Bao Lin demanda : « Pourquoi devrais-je te croire ? »
Jin Yao rit doucement. « Mademoiselle Qilin, réfléchis bien. L'apparence de Si Yan ressemble-t-elle à celle de ton Père-Bête ou de ta mère femelle ? »
« Elle n'est ni une Femelle-Bête Qilin ni une Femelle-Bête Panda. Comment pourrait-elle être ta sœur biologique ? »
« Tu t'es fait avoir par elle ! »
Bao Lin se mit à réfléchir.
Si Si Yan n'était vraiment pas sa sœur biologique...
Alors, si elle avait un différend avec Si Yan, son Père-Bête et sa mère femelle n'auraient aucune raison de prendre le parti d'une étrangère.

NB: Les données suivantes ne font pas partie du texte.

(* ===== verification/Bolt.v ===== *)
(** The database the stores are built on, [go.etcd.io/bbolt]. A bucket is a
    parameter of the development: the class [Bolt] has the calls the program
    makes and [BoltLaws] what the library documents about them. Transactions
    over a pair of buckets and scans over a key prefix are defined on top of the
    class. [MapBolt] is an instance, a finite map. *)

From stdpp Require Import sorting.
From S2P Require Import Prelude GoStd.

(** A bucket of type [B]. [bucket_items] is the order in which [ForEach] and a
    cursor visit the pairs; [tx_commit] is writing the two buckets of a
    transaction to disk, which can fail. *)
Class Bolt (B : Type) := {
  bucket_empty : B;
  bucket_Get : B → bytes → option bytes;
  bucket_Put : B → bytes → bytes → outcome B;
  bucket_Delete : B → bytes → outcome B;
  bucket_items : B → list (bytes * bytes);
  tx_commit : B → B → outcome unit
}.

Definition MaxKeySize : Z := 32768.
Definition MaxValueSize : Z := 2 ^ 31 - 2.

Definition key_lt (x y : bytes * bytes) : Prop := bytes_ltb x.1 y.1 = true.

Class BoltLaws (B : Type) `{Bolt B} : Prop := {
  empty_get k : bucket_Get bucket_empty k = None;
  put_get b k v b' :
    bucket_Put b k v = Ok b' →
    ∀ k', bucket_Get b' k' = if decide (k = k') then Some v else bucket_Get b k';
  put_ok b k v :
    0 < len k ≤ MaxKeySize → len v ≤ MaxValueSize → is_Ok (bucket_Put b k v) = true;
  put_no_panic b k v : bucket_Put b k v ≠ Panic;
  delete_get b k b' :
    bucket_Delete b k = Ok b' →
    ∀ k', bucket_Get b' k' = if decide (k = k') then None else bucket_Get b k';
  delete_ok b k : is_Ok (bucket_Delete b k) = true;
  items_get b k v : (k, v) ∈ bucket_items b ↔ bucket_Get b k = Some v;
  items_sorted b : StronglySorted key_lt (bucket_items b)
}.

(** [db.Update(fn)]: the new state is kept when [fn] returns nil and the commit
    succeeds; otherwise, and when [fn] panics, the transaction is rolled back. *)
Definition db_Update {T} (commit : T → outcome unit) (fn : T → outcome T) (db : T) :
    outcome unit * T :=
  match fn db with
  | Ok db' =>
      match commit db' with
      | Ok _ => (Ok tt, db')
      | Err e => (Err e, db)
      | Panic => (Panic, db)
      end
  | Err e => (Err e, db)
  | Panic => (Panic, db)
  end.

Lemma db_Update_Ok {T} commit fn (db db' : T) :
  db_Update commit fn db = (Ok tt, db') → fn db = Ok db'.
Proof. unfold db_Update. repeat case_match; naive_solver. Qed.

Lemma db_Update_rollback {T} commit fn (db db' : T) res :
  db_Update commit fn db = (res, db') → res ≠ Ok tt → db' = db.
Proof. unfold db_Update. repeat case_match; by intros [= <- <-]. Qed.

Section Scan.
Context {A : Type}.

Fixpoint drop_while (f : A → bool) (l : list A) : list A :=
  match l with
  | [] => []
  | x :: l' => if f x then drop_while f l' else l
  end.

Fixpoint take_while (f : A → bool) (l : list A) : list A :=
  match l with
  | [] => []
  | x :: l' => if f x then x :: take_while f l' else []
  end.

End Scan.

(** The pairs a cursor visits from [Seek(prefix)] on, while the key has the
    prefix. *)
Definition Seek (l : list (bytes * bytes)) (prefix : bytes) : list (bytes * bytes) :=
  drop_while (λ kv, bytes_ltb kv.1 prefix) l.

Definition scan_prefix (l : list (bytes * bytes)) (prefix : bytes) : list (bytes * bytes) :=
  take_while (λ kv, HasPrefix kv.1 prefix) (Seek l prefix).

(** [c.Delete()] at every pair of a scan. *)
Fixpoint delete_keys `{Bolt B} (b : B) (l : list (bytes * bytes)) : outcome B :=
  match l with
  | [] => Ok b
  | kv :: l' => b' ← bucket_Delete b kv.1; delete_keys b' l'
  end.

Lemma take_while_prefix (l : list (bytes * bytes)) prefix :
  StronglySorted key_lt l →
  Forall (λ kv, bytes_ltb kv.1 prefix = false) l →
  take_while (λ kv, HasPrefix kv.1 prefix) l = List.filter (λ kv, HasPrefix kv.1 prefix) l.
Proof.
  induction 1 as [|x l Hs IH Hx]; intros Hf; [done|].
  apply Forall_cons in Hf as [Hp Hf]. simpl. case_match eqn:E; [by rewrite IH|].
  clear IH Hs. induction l as [|y l IH]; [done|]. simpl.
  apply Forall_cons in Hx as [Hxy Hx]. apply Forall_cons in Hf as [_ Hf].
  rewrite <- IH by done. case_match eqn:Ey; [|done].
  by rewrite (HasPrefix_interval _ _ _ Hp Hxy Ey) in E.
Qed.

(** A scan of a sorted bucket visits exactly the pairs whose key has the
    prefix. *)
Lemma scan_prefix_filter (l : list (bytes * bytes)) prefix :
  StronglySorted key_lt l →
  scan_prefix l prefix = List.filter (λ kv, HasPrefix kv.1 prefix) l.
Proof.
  intros Hs. unfold scan_prefix, Seek. induction Hs as [|x l Hs IH Hx]; [done|].
  simpl. destruct (bytes_ltb x.1 prefix) eqn:E.
  - rewrite IH. case_match eqn:Ep; [|done].
    apply HasPrefix_not_lt in Ep. congruence.
  - apply (take_while_prefix (x :: l)); [by constructor|]. constructor; [done|].
    eapply Forall_impl; [exact Hx|]. intros y Hxy. apply not_true_iff_false. intros Hy.
    pose proof (bytes_ltb_trans _ _ _ Hxy Hy). congruence.
Qed.

Section BoltFacts.
Context `{BoltLaws B}.

Lemma elem_of_scan b prefix k v :
  (k, v) ∈ scan_prefix (bucket_items b) prefix ↔
  HasPrefix k prefix = true ∧ bucket_Get b k = Some v.
Proof.
  rewrite scan_prefix_filter by apply items_sorted.
  rewrite list_elem_of_In, filter_In, <- list_elem_of_In, items_get. naive_solver.
Qed.

Lemma delete_keys_Ok b l : is_Ok (delete_keys b l) = true.
Proof.
  revert b. induction l as [|kv l IH]; intros b; simpl; [done|].
  pose proof (delete_ok b kv.1). destruct (bucket_Delete b kv.1); simpl; done.
Qed.

Lemma delete_keys_get b l b' :
  delete_keys b l = Ok b' →
  ∀ k, bucket_Get b' k = if decide (k ∈ l.*1) then None else bucket_Get b k.
Proof.
  revert b. induction l as [|kv l IH]; intros b; simpl.
  { by intros [= <-]. }
  intros (b1 & Hd & Hb)%bind_Ok k. rewrite (IH _ Hb), (delete_get _ _ _ Hd).
  change ((kv :: l).*1) with (kv.1 :: l.*1). repeat case_decide; set_solver.
Qed.

End BoltFacts.

(** * A bucket that is a finite map *)

Module MapBolt.

Definition key_le (x y : bytes * bytes) : Prop := bytes_ltb y.1 x.1 = false.

#[export] Instance key_le_dec : RelDecision key_le.
Proof. intros x y. unfold key_le. apply _. Defined.

#[export] Instance key_le_total : Total key_le.
Proof.
  intros x y. unfold key_le.
  destruct (bytes_ltb_total x.1 y.1) as [Hl|[->|Hl]].
  - left. by apply bytes_ltb_asym.
  - left. apply bytes_ltb_irrefl.
  - right. by apply bytes_ltb_asym.
Qed.

#[export] Instance key_le_trans : Transitive key_le.
Proof.
  intros x y z. unfold key_le. intros Hxy Hyz. apply not_true_iff_false. intros Hzx.
  destruct (bytes_ltb_total y.1 x.1) as [Hl|[Hl|Hl]]; [congruence| |].
  - rewrite Hl in Hyz. congruence.
  - pose proof (bytes_ltb_trans _ _ _ Hzx Hl). congruence.
Qed.

Definition items (m : gmap bytes bytes) : list (bytes * bytes) :=
  merge_sort key_le (map_to_list m).

#[export] Instance bolt : Bolt (gmap bytes bytes) := {|
  bucket_empty := ∅;
  bucket_Get m k := m !! k;
  bucket_Put m k v :=
    if (0 <? len k) && (len k <=? MaxKeySize) && (len v <=? MaxValueSize)
    then Ok (<[k := v]> m) else Err (Sentinel "invalid key or value");
  bucket_Delete m k := Ok (delete k m);
  bucket_items := items;
  tx_commit _ _ := Ok tt
|}.

Lemma sorted_strict (l : list (bytes * bytes)) :
  NoDup l.*1 → StronglySorted key_le l → StronglySorted key_lt l.
Proof.
  intros Hd. induction 1 as [|x l Hs IH Hx]; [constructor|].
  simpl in Hd. apply NoDup_cons in Hd as [Hn Hd]. constructor; [by apply IH|].
  rewrite Forall_forall in *. intros y Hy. unfold key_lt.
  destruct (bytes_ltb_total x.1 y.1) as [?|[Heq|Hl]]; [done| |].
  - exfalso. apply Hn. rewrite Heq. apply list_elem_of_fmap. eauto.
  - specialize (Hx y Hy). unfold key_le in Hx. congruence.
Qed.

#[export] Instance laws : BoltLaws (gmap bytes bytes).
Proof.
  split; simpl.
  - intros k. apply lookup_empty.
  - intros m k v m'. case_match; [|done]. intros [= <-] k'. apply lookup_insert.
  - intros m k v [H1 H2] H3. rewrite !(proj2 (Z.leb_le _ _)), (proj2 (Z.ltb_lt _ _)) by done. done.
  - intros m k v. by case_match.
  - intros m k m' [= <-] k'. apply lookup_delete.
  - done.
  - intros m k v. unfold items. rewrite merge_sort_Permutation. apply elem_of_map_to_list.
  - intros m. apply sorted_strict; unfold items.
    + rewrite merge_sort_Permutation. apply NoDup_fst_map_to_list.
    + apply StronglySorted_merge_sort; apply _.
Qed.

End MapBolt.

Cela signifiait que même si Si Yan laissait tomber tous les masques et révélait tout le passé, cela n'affecterait pas Bao Lin du tout !
Alors, de quoi avait-elle à s'inquiéter ?
C'était une excellente nouvelle !
Bao Lin dit prudemment à Jin Yao : « Je vais vérifier cela. Si c'est confirmé que Si Yan n'est pas ma sœur biologique, je viendrai te voir. »
Jin Yao sourit. « Je t'attendrai ici. »
Auparavant, Bao Lin n'avait jamais douté que Si Yan n'était pas sa sœur biologique. Mais après que Jin Yao eut brisé cette certitude, Bao Lin réexamina tous les détails et devint de plus en plus convaincue que Si Yan n'était pas sa sœur biologique.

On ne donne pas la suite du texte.